14. I said once already, not now. There are cases of skilled doctors, experts at detecting the first signs of cancer in their patients, who will somehow ignore the growth of football-sized tumours in their own body. There are examples of people who in most walks of life are clear and rational, but who are unable to accept that one of their children has died or that their wife or husband has left them – and will continue to believe the child has merely gone missing or the spouse will leave their new marriage for the old. The ship-wrecked lover cannot accept the evidence of the wreckage, continuing to behave as though nothing had changed, in the vain hope that by ignoring the verdict of execution, death will somehow be stalled. The signs of death were everywhere waiting to be read – had I not been struck by the illiteracy pain had induced.
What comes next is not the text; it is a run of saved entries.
Lemma apart_reachable : ∃ c, rtc (lock_step may_begin_apart) all_idle c ∧ apart c.
Proof.
  eexists. split.
  - eapply rtc_l; [apply (step_begin _ _ TData (reset_trace 1)); [reflexivity|apply data_begins; unfold uses; cbn; set_solver]|].
    eapply rtc_l; [apply (step_begin _ _ TCleanup (close_trace 2)); [reflexivity|apply cleanup_begins; unfold uses; cbn; set_solver]|].
    eapply rtc_l; [eapply (step_lock _ _ TData); [reflexivity|nobody_holds]|].
    eapply rtc_l; [eapply (step_unlock _ _ TData); reflexivity|].
    eapply rtc_l; [eapply (step_lock _ _ TData); [reflexivity|nobody_holds]|].
    eapply rtc_l; [eapply (step_lock _ _ TCleanup); [reflexivity|nobody_holds]|].
    eapply rtc_l; [eapply (step_lock _ _ TCleanup); [reflexivity|nobody_holds]|]. apply rtc_refl.
  - split; by left.
Qed.

Lemma server_never_deadlocks_witness :
  ∃ c, rtc (lock_step may_begin_apart) all_idle c ∧ apart c ∧ ¬ deadlock c.
Proof.
  destruct apart_reachable as (c & Hr & Ha). exists c. split; [exact Hr|]. split; [exact Ha|].
  exact (server_never_deadlocks c Hr).
Defined.
(* ===== verification/ClientWrite.v ===== *)
(** * A client that writes over the network

    A client at the other end of a connection: it starts a write, sends its data in
    chunks, one message each, acknowledges the reply, and reads the result from it.
    What reaches the file, through the client's packets, the server's session, the
    request handlers and the file system, is one write of the client's data. *)
From stdpp Require Import gmap.
From S2P Require Import Prelude RdmaProtocol RdmaSession RdmaPack RdmaInvariant RdmaTransfer RdmaTimer RdmaAck RdmaReceive RdmaWire RdmaStep RdmaDelivery RdmaLiveness RdmaTyped.
From S2P Require Import UdpfsProtocol UdpfsLog UdpfsConnection UdpfsContract UdpfsProperties CompressedFile CachedReader GoPath CompressedImage OsWorld Backend BackendInvariant BackendContract BackendData MemOs Server ServerContract BackendProperties DataProperties ServerProperties ClientRead ClientRequest.

(** ** The client *)

(** WRITE_REQ for [size] bytes, or BWRITE_REQ for [count] sectors from [nr] on. *)
Definition start_request (h size : Z) (s : write_start) : list byte :=
  match s with
  | PlainWrite => map z2b [MsgWriteReq; 0; 0; 0] ++ le_put 4 (u32 h) ++ le_put 4 (u32 size)
  | BlockWrite nr count =>
      (map z2b [MsgBwriteReq; 0] ++ le_put 2 count ++ le_put 4 (u32 h)) ++
      le_put 4 (u32 nr) ++ le_put 4 (u32 (Z.shiftr nr 32)) ++ []
  end.

(** A chunk: a WRITE_DATA message, or what follows a request in its message. *)
Definition chunk_message (msg nr total : Z) (d : list byte) : list byte :=
  map z2b [msg; 0] ++ le_put 2 nr ++ le_put 2 (zlen d) ++ le_put 2 total ++ d.

Fixpoint data_messages (k : nat) (total : Z) (chunks : list (list byte)) : list (list byte) :=
  match chunks with
  | [] => []
  | d :: ds => chunk_message MsgWriteData (Z.of_nat k) total d :: data_messages (S k) total ds
  end.

(** The messages of a write; the first chunk comes in the request if [inline]. *)
Definition write_messages (inline : bool) (h : Z) (s : write_start) (chunks : list (list byte)) : list (list byte) :=
  let request := start_request h (zlen (concat chunks)) s in
  match inline, chunks with
  | true, d :: ds => (request ++ chunk_message 0 0 (zlen chunks) d) :: data_messages 1 (zlen chunks) ds
  | _, _ => request :: data_messages 0 (zlen chunks) chunks
  end.

Section Client.
Context {W : Type} `{FS W}.

(** Each message in a packet of its own. *)
Fixpoint send_messages (a : AddrPort) (now : Z) (ms : list (list byte)) (c : client) (st : state W)
    : outcome (client * state W) :=
  match ms with
  | [] => Ok (c, st)
  | m :: ms =>
      st ← deliver a now (encode (rxSeqExpected (cl_sess c)) (cl_seq c) (mkDesc [] m true)) st;
      send_messages a now ms (mkClient (cl_sess c) ((cl_seq c + 1) mod 4096)) st
  end.

(** One write: the messages, the acknowledgement of the reply, and its result. *)
Definition client_write (inline : bool) (a : AddrPort) (now h : Z) (s : write_start) (chunks : list (list byte))
    (c : client) (st : state W) : outcome (Z * client * state W) :=
  let before := length (sent_to a st) in
  '(c, st) ← send_messages a now (write_messages inline h s chunks) c st;
  st ← acknowledge 2 a now st;
  '(payloads, r) ← process_all (drop before (sent_to a st)) (cl_sess c);
  Ok (i32 (le_at (concat payloads) 4 4), mkClient r (cl_seq c), st).
End Client.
15. The victim of love’s demise grows unable to locate original strategies to revive the corpse. At precisely the time when things might still have been rescued with ingenuity, fearful and hence unoriginal, I became nostalgic. Sensing Chloe drawing away, I attempted to pull her back through blind repetition of elements that had in the past cemented us. I co
ntinued with the kiss, and in the weeks thereafter, insisted that we return to cinemas and restaurants where we had spent pleasant evenings, I revisited jokes we had laughed at together, I readopted positions our bodies had once moulded.
16. I sought comfort in the familiarity of our in-house language, the language used to ease previous conflicts, a joke designed to acknowledge and hence render inoffensive the temporary fluctuations of love.
‘Is something wrong today?’ I asked one morning when Venus looked almost as pale and sad as I.
‘Today?’
‘Yes, today, is something wrong?’
‘No, why? Is there any reason it should be?’
‘I don’t think so.’
‘So why are you asking?’
‘I don’t know. Because you’re looking a bit unhappy.’
‘Sorry for being human.’
‘I’m just trying to help. Out of ten today, what would you give me?’
‘I really don’t know.’
‘Why not?’
‘I’m tired.’
‘Just tell me.’
‘I can’t.’
‘Come on, out of ten. Six? Three? Minus twelve? Plus twenty?’
‘I don’t know.’
‘Have a guess.’
‘For Christ’s sake, I don’t know, leave me alone, damn it!’
17. The in-house language unravelled, it grew unfamiliar to Chloe, or rather, she feigned forgetting, so as not to admit denial. She refused complicity in the language, she played the foreigner, she began reading me against the grain, and found errors. I could not understand why things I was saying and that in the past had proved so attractive were now suddenly so irritating. I could not understand why, having not changed myself, I should now be accused of being offensive in a hundred different ways. Panicking, I embarked on an attempt to return to the golden age, asking myself, ‘What had I been doing then that I perhaps am not doing now?’ I became a desperate conformist to a past self that had been the object of love. What I had failed to realize was that the past self was the one now proving so annoying, and that I was therefore doing nothing but accelerating the process towards dissolution.